→ **Working data**:

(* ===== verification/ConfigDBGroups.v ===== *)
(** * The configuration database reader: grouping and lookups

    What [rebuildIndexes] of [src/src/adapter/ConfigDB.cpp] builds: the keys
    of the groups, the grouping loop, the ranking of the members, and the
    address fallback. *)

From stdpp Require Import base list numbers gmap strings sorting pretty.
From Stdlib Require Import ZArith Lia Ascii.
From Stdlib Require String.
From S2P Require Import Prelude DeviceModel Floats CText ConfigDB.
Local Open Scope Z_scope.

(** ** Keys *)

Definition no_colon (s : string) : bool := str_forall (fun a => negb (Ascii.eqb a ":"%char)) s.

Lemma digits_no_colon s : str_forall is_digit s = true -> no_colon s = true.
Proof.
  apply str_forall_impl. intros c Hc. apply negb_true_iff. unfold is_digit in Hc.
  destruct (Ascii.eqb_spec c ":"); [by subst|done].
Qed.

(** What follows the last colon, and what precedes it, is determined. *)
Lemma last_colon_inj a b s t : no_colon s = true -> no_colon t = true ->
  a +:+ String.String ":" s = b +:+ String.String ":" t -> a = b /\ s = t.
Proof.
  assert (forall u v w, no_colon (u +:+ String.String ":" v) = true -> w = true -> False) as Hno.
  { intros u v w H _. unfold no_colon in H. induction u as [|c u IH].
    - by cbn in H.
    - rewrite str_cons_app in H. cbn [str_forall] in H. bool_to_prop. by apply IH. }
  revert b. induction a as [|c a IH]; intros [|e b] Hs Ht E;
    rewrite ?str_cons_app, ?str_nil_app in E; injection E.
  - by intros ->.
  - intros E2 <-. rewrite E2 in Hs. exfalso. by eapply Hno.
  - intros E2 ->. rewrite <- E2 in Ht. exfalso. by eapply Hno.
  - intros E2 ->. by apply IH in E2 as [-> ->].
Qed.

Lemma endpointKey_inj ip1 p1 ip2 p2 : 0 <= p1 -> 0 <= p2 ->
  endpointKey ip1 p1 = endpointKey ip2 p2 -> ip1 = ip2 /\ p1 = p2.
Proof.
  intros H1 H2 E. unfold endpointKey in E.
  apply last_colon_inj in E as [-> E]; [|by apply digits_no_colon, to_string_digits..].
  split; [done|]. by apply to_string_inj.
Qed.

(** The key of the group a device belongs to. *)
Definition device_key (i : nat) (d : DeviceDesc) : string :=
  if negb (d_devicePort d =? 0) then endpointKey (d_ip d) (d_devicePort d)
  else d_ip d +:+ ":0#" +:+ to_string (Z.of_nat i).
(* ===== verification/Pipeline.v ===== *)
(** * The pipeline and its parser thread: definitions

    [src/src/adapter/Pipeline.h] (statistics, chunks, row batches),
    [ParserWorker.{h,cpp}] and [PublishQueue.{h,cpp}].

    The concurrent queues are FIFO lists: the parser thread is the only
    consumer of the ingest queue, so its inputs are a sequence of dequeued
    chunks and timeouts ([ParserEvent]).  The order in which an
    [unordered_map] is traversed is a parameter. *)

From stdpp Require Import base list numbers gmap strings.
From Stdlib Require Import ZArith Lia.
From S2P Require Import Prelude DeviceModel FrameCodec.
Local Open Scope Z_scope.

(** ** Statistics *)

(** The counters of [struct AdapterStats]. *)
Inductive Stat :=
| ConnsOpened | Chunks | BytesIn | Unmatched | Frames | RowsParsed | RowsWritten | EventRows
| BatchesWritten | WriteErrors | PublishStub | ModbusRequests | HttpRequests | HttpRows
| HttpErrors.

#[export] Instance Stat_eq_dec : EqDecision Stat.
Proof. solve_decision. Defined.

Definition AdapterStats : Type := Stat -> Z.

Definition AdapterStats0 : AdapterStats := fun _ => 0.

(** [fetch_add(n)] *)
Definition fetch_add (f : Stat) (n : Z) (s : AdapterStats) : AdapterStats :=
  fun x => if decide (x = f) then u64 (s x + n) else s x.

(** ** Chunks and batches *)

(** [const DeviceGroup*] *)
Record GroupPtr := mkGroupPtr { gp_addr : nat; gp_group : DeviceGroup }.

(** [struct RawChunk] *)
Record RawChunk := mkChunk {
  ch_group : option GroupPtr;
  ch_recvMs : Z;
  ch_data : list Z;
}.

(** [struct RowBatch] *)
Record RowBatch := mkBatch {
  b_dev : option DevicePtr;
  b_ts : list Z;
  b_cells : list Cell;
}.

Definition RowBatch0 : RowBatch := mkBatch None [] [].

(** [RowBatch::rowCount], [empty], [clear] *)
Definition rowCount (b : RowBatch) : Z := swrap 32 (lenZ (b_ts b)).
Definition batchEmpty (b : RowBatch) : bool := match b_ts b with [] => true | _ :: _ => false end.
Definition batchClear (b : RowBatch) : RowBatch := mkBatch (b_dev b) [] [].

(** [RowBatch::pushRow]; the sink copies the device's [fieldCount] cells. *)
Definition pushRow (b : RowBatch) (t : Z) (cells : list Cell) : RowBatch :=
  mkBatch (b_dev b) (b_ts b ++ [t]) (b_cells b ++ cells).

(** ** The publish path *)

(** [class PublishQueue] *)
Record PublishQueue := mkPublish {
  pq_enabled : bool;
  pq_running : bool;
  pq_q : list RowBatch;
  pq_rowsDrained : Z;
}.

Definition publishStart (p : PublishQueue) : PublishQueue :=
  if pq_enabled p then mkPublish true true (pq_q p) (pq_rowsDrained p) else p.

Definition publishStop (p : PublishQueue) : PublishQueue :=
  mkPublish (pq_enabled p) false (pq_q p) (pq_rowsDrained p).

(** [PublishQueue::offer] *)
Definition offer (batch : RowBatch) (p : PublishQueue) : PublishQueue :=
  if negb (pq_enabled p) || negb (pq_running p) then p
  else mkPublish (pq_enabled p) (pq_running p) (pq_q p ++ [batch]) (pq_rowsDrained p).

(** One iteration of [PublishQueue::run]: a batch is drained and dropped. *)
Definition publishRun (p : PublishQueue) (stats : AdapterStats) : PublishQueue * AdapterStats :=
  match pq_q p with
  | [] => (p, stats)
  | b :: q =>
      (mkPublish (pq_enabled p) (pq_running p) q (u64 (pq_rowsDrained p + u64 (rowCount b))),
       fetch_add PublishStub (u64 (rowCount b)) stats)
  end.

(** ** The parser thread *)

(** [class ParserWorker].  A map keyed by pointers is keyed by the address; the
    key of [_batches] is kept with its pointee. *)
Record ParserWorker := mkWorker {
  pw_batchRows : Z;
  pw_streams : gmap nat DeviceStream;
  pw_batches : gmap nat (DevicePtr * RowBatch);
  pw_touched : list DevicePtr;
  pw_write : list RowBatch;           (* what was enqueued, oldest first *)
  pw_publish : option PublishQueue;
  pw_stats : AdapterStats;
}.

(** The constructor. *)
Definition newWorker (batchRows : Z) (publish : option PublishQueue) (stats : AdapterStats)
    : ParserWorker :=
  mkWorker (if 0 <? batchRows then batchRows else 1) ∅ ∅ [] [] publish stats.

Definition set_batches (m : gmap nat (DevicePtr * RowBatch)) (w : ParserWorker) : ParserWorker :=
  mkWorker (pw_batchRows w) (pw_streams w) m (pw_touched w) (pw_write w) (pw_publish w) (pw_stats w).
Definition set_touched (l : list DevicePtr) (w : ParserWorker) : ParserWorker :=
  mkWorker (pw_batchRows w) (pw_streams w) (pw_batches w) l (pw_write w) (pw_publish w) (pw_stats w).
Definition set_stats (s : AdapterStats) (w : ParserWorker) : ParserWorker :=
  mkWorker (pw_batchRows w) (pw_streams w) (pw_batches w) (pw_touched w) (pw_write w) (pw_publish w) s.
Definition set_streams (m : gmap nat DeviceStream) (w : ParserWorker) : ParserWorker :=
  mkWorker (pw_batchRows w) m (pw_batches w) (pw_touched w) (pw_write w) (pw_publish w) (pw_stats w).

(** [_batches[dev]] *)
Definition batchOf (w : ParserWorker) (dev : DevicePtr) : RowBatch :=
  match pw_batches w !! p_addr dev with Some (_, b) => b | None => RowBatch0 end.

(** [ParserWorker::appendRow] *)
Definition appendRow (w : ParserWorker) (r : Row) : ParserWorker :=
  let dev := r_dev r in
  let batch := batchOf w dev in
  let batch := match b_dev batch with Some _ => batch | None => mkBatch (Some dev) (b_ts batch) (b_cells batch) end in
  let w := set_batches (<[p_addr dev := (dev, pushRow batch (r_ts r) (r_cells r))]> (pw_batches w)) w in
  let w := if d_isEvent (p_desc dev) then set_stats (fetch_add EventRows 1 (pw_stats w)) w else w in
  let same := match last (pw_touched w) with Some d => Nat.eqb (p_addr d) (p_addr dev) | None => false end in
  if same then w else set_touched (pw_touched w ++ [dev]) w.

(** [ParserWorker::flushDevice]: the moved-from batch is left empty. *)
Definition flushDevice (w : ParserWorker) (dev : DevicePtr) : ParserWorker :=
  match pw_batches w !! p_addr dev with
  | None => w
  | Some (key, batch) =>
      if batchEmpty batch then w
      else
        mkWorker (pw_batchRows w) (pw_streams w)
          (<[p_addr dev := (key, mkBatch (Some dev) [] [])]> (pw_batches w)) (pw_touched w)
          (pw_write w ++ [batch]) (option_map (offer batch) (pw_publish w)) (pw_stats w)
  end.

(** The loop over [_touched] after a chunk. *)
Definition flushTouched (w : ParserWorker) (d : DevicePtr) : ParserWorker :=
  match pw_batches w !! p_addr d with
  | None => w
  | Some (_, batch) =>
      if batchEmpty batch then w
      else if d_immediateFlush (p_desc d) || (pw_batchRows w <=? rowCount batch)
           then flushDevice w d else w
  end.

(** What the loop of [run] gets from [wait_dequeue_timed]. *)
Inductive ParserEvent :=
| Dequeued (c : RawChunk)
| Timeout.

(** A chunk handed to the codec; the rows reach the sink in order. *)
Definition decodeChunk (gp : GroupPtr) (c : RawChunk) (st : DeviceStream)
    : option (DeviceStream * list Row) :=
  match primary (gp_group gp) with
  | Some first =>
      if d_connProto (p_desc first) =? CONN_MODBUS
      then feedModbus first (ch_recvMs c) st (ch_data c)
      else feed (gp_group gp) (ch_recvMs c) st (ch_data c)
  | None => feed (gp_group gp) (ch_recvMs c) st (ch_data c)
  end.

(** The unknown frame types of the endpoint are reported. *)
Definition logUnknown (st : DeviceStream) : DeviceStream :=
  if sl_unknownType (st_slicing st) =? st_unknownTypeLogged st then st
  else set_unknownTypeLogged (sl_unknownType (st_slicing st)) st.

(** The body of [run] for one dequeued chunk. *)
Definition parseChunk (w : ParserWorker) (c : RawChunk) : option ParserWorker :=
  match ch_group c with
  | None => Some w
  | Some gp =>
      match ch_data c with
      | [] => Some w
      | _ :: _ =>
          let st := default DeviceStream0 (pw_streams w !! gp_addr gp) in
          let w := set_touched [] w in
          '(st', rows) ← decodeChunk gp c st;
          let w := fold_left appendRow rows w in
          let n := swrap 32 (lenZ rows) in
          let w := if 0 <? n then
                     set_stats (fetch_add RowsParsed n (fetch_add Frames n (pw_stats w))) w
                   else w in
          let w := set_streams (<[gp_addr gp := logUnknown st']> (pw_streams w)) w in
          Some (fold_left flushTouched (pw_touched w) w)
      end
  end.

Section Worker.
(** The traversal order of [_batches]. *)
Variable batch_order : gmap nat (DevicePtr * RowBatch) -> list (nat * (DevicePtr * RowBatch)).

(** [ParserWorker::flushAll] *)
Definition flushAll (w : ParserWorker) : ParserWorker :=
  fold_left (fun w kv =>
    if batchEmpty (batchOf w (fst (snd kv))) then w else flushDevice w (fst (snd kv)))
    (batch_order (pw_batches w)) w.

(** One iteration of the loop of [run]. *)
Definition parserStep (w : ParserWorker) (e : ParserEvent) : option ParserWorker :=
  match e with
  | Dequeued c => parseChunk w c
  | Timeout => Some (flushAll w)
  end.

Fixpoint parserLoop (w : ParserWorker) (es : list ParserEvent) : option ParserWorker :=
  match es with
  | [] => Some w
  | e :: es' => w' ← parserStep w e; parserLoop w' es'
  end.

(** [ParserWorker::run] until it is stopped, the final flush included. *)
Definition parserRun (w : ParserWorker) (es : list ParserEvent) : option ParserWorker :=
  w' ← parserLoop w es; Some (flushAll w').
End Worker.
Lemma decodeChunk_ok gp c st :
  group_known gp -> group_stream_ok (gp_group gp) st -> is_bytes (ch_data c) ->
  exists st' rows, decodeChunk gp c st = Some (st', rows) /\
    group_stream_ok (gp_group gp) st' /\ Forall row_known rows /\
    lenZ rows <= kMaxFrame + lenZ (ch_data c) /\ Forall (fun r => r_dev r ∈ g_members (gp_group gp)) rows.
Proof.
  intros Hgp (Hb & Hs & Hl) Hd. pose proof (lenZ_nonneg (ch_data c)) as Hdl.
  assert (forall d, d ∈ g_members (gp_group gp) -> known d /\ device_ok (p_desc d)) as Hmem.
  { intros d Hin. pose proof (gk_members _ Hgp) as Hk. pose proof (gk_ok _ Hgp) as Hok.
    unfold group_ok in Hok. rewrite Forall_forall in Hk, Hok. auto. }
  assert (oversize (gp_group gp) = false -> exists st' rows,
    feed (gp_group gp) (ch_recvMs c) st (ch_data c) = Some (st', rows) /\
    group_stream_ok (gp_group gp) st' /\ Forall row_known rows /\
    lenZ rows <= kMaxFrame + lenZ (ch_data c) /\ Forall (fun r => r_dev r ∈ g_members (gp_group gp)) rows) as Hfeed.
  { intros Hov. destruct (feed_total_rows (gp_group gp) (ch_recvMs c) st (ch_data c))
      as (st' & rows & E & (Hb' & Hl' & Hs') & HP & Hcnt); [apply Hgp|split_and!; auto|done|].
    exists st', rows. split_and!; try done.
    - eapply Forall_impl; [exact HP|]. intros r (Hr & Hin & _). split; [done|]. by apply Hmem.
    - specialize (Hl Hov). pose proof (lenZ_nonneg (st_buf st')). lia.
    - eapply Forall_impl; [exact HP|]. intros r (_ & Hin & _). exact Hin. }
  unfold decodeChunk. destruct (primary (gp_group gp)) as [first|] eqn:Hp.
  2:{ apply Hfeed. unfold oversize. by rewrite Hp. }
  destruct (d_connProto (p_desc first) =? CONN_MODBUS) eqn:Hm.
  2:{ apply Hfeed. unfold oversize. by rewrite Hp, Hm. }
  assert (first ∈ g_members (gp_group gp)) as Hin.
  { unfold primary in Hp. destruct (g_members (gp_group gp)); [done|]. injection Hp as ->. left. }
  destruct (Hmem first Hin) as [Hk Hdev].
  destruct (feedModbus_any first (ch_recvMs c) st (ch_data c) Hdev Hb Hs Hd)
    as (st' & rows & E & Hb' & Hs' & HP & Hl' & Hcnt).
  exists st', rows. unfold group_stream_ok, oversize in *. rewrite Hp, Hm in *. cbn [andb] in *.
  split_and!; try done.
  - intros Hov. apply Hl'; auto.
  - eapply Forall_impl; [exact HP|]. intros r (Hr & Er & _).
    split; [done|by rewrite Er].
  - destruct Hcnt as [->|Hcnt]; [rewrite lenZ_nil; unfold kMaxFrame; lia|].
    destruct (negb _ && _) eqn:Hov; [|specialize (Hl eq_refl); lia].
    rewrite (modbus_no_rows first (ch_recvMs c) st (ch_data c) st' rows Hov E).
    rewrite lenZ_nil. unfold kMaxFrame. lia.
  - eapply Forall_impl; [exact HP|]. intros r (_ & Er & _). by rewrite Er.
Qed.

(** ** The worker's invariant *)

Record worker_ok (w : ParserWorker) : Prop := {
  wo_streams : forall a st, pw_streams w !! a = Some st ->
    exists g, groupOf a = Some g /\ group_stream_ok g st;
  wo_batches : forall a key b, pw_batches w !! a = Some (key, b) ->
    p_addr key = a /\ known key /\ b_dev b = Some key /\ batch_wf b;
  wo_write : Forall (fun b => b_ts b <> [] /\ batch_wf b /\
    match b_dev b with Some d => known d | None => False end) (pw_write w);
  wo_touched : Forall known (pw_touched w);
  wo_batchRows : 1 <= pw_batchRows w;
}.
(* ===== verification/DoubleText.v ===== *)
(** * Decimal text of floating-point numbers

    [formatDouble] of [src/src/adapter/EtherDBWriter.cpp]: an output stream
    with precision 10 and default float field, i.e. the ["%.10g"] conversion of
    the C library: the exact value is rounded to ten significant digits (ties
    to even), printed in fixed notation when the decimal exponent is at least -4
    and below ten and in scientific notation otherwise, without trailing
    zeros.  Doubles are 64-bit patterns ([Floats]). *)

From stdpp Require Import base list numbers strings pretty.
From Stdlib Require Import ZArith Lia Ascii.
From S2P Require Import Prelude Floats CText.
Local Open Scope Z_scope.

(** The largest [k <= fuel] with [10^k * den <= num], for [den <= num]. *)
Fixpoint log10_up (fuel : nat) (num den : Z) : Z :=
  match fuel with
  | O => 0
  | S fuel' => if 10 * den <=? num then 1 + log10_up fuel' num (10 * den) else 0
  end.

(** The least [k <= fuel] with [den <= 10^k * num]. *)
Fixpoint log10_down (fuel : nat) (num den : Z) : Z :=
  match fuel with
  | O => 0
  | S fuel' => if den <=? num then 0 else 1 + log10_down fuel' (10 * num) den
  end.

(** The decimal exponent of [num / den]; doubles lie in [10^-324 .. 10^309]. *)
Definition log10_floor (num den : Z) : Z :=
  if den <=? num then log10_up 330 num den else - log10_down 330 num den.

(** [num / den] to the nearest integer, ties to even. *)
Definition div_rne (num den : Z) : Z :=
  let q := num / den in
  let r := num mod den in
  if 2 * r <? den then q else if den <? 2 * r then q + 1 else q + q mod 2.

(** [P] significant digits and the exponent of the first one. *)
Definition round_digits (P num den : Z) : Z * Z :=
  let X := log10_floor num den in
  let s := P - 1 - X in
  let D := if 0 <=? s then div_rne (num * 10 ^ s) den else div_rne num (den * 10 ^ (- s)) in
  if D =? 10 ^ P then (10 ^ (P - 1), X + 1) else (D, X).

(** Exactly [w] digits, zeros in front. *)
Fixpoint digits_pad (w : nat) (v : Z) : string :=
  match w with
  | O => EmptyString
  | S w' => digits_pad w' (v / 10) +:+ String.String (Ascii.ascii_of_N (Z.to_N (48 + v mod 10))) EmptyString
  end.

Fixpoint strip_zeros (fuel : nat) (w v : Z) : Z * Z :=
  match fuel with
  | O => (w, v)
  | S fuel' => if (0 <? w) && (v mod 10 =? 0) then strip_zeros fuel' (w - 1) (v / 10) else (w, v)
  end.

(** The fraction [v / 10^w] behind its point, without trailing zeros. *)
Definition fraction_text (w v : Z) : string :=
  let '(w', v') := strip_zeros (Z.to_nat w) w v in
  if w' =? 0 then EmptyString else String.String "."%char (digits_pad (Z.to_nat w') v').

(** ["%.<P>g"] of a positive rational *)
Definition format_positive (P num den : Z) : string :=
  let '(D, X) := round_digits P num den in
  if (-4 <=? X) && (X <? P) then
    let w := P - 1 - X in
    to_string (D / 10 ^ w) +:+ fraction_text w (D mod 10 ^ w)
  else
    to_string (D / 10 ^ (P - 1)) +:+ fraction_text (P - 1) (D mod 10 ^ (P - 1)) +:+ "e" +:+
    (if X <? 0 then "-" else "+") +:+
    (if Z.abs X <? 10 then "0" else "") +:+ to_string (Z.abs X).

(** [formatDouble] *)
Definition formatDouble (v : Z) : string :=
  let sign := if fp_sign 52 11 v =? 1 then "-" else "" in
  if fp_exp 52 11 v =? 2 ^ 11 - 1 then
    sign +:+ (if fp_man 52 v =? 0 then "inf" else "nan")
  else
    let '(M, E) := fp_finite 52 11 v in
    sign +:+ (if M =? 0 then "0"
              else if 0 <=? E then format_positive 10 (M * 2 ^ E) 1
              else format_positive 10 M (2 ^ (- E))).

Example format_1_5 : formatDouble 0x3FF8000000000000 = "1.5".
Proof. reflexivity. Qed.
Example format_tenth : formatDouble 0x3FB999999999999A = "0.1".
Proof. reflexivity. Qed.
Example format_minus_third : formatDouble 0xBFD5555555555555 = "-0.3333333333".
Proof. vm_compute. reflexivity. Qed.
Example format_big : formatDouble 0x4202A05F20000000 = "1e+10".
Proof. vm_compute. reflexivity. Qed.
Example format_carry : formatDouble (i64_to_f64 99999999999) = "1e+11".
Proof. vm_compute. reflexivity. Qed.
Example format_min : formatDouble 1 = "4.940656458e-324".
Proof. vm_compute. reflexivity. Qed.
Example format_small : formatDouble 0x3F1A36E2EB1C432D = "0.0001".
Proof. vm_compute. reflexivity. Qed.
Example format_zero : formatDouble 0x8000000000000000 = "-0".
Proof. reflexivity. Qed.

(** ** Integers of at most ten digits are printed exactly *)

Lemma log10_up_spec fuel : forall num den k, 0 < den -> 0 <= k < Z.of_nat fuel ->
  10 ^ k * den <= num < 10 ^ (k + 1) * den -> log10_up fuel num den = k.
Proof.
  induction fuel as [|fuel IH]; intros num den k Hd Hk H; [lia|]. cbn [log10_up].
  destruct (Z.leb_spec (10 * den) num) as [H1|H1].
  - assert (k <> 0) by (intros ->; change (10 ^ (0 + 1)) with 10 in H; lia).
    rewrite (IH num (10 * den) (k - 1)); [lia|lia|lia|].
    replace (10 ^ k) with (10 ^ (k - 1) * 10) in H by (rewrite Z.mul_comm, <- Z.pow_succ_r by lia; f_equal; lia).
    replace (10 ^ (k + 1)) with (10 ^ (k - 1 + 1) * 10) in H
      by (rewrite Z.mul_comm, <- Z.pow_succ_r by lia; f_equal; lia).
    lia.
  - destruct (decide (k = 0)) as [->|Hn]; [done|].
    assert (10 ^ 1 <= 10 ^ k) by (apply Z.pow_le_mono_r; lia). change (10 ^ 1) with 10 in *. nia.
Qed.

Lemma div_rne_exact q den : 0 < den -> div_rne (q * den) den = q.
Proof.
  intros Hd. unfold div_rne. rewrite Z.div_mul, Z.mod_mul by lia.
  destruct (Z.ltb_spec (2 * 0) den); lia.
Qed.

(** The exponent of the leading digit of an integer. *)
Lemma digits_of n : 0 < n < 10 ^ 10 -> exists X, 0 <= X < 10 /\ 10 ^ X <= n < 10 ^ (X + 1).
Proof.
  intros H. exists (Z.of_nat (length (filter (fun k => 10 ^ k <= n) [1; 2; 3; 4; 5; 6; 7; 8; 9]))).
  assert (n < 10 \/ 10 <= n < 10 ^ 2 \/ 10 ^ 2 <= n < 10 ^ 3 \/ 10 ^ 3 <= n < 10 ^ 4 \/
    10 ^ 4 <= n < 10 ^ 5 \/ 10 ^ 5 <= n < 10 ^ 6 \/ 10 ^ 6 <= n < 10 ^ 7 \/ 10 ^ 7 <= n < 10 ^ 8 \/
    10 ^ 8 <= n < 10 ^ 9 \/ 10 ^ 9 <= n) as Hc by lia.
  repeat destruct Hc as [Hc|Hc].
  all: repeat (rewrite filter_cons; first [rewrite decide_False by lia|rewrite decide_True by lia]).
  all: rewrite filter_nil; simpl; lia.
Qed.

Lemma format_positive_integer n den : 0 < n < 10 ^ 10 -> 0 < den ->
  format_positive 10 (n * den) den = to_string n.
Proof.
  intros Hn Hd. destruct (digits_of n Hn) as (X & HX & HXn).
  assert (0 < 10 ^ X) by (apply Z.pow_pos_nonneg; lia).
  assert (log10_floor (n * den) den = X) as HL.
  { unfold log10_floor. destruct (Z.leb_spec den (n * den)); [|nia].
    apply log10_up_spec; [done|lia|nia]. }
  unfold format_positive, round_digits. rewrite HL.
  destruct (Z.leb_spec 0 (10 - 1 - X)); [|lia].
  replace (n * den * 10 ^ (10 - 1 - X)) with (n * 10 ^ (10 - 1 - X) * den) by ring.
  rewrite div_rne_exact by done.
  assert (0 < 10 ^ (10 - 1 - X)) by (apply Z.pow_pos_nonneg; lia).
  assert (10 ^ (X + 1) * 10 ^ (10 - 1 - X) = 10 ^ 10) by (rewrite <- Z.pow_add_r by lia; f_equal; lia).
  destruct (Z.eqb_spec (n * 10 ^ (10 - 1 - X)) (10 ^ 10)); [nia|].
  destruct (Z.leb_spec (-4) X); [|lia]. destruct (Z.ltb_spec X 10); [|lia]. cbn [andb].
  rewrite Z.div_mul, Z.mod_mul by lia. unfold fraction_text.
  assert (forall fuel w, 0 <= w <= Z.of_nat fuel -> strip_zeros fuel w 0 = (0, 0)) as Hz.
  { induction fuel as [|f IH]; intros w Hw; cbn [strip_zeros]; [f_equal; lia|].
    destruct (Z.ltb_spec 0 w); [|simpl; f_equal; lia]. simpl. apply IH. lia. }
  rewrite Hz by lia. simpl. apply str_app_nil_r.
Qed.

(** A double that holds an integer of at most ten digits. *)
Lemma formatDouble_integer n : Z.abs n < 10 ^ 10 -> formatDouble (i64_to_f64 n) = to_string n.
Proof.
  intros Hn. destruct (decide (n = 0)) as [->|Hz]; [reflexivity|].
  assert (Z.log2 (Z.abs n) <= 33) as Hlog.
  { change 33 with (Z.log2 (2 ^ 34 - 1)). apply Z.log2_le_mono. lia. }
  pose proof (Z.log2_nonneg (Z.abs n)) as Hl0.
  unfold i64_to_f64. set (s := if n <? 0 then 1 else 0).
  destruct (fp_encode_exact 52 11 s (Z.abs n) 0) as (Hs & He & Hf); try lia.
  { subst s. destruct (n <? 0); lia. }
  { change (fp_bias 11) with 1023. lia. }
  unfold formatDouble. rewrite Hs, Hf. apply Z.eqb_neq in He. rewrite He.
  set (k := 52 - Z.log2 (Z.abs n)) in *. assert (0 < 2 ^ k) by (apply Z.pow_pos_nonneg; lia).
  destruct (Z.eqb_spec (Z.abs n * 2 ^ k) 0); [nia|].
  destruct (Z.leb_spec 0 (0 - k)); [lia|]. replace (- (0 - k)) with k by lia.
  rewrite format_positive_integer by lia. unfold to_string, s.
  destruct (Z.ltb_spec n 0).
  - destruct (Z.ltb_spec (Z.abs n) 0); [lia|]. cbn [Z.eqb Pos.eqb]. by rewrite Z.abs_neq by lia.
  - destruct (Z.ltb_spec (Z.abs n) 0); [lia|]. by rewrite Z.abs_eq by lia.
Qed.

→ **What is expected**: Restate word for word only the lines above from the line containing "assert (0 < 10 ^ (10" to the line containing "rewrite Z.div_mul, Z.mod_mul by lia. unfold", both of them included.

→ **Finished task**:
  assert (0 < 10 ^ (10 - 1 - X)) by (apply Z.pow_pos_nonneg; lia).
  assert (10 ^ (X + 1) * 10 ^ (10 - 1 - X) = 10 ^ 10) by (rewrite <- Z.pow_add_r by lia; f_equal; lia).
  destruct (Z.eqb_spec (n * 10 ^ (10 - 1 - X)) (10 ^ 10)); [nia|].
  destruct (Z.leb_spec (-4) X); [|lia]. destruct (Z.ltb_spec X 10); [|lia]. cbn [andb].
  rewrite Z.div_mul, Z.mod_mul by lia. unfold fraction_text.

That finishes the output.